** Record set follows **

Lemma deletion_emptied b : (line_count b ≤ U64_MAX)%Z → patch_lines b 1 (line_count b) [] = [].
Proof.
  intros Hb. unfold patch_lines. change (saturating_sub 1 1) with 0%Z. unfold wrapping_add.
  unfold line_count in *. rewrite wrap64_small by (unfold is_u64; lia). cbn [is_empty].
  rewrite Z.min_l by lia. change (Z.to_nat 0) with 0%nat. cbn [take app].
  rewrite drop_ge by lia. cbn. by rewrite andb_false_r.
Qed.

Lemma all_level sc act p st :
  hunks st ≠ [] → (∀ h, h ∈ hunks st → in_scope sc p h = true) → settleable st → fits st →
  level (baseline (outcome act (scoped sc (p, st)) st))
    (current_content (outcome act (scoped sc (p, st)) st)).
Proof.
  intros Hhs Hall Hset Hfit.
  assert (Hsc : scoped sc (p, st) = hunks st) by (by apply filter_all_in).
  assert (Hne : scoped sc (p, st) ≠ []) by (by rewrite Hsc).
  assert (Htrue : flags_of (in_scope sc p) st = flags_of (λ _, true) st).
  { apply same_flags; [exact Hsc|by apply filter_all]. }
  unfold settleable in Hset.
  destruct (baseline st) as [| | | | |b] eqn:Hb, (current_content st) as [| | | | |c] eqn:Hc; try done.
  - left. destruct act; cbn [outcome baseline current_content set_accepted set_baseline set_current].
    + unfold new_baseline. by rewrite Hb.
    + unfold new_content. by rewrite Hb.
  - destruct act; cbn [outcome baseline current_content set_accepted set_baseline set_current].
    + right. split; [|done]. unfold new_baseline. rewrite Hb. cbn [is_missing].
      destruct Hfit as [|Hfit]; [done|]. rewrite Hb, Hc in Hfit. destruct Hfit as (h & Hh & Hbody).
      rewrite Hsc, Hh. unfold sort_by_key, sort_by. cbn [foldr insert_by foldl accept_patch].
      assert (old_start (line_info h) = 1%Z ∧ old_count (line_info h) = line_count b
              ∧ new_text h = []) as (-> & -> & ->).
      { unfold hunk_body in Hbody. cbn in Hbody. injection Hbody as El _ En. by rewrite El, En. }
      by rewrite deletion_emptied.
    + left. unfold new_content. by rewrite Hb, Hc.
  - destruct Hset as (Hlf & Hkb & Hkc). left.
    assert (Ea : accepted_text (in_scope sc p) st b c = c).
    { unfold accepted_text. rewrite Htrue. by apply accepted_all. }
    assert (Er : rejected_text (in_scope sc p) st b c = b).
    { unfold rejected_text. rewrite Htrue. by apply rejected_all. }
    destruct act.
    + destruct (accepted_file sc p st b c Hlf Hfit Hne) as (t & -> & _ & Ht). rewrite Ea in Ht.
      cbn [outcome current_content set_accepted set_baseline]. by rewrite Hc, Ht.
    + destruct (rejected_file sc p st b c Hlf Hfit Hne) as (t & Et & _ & Ht). rewrite Er in Ht.
      cbn [outcome baseline current_content set_current]. by rewrite Et, Hb, Ht.
Qed.
End acts.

** End of Record set **

* _What needs to be done_
Return a word-for-word copy of the lines above from the one holding "unfold settleable in Hset." through the one holding "new_text h = [])", with both of them included and nothing besides.

* _Answer for this exercise_
  unfold settleable in Hset.
  destruct (baseline st) as [| | | | |b] eqn:Hb, (current_content st) as [| | | | |c] eqn:Hc; try done.
  - left. destruct act; cbn [outcome baseline current_content set_accepted set_baseline set_current].
    + unfold new_baseline. by rewrite Hb.
    + unfold new_content. by rewrite Hb.
  - destruct act; cbn [outcome baseline current_content set_accepted set_baseline set_current].
    + right. split; [|done]. unfold new_baseline. rewrite Hb. cbn [is_missing].
      destruct Hfit as [|Hfit]; [done|]. rewrite Hb, Hc in Hfit. destruct Hfit as (h & Hh & Hbody).
      rewrite Hsc, Hh. unfold sort_by_key, sort_by. cbn [foldr insert_by foldl accept_patch].
      assert (old_start (line_info h) = 1%Z ∧ old_count (line_info h) = line_count b
              ∧ new_text h = []) as (-> & -> & ->).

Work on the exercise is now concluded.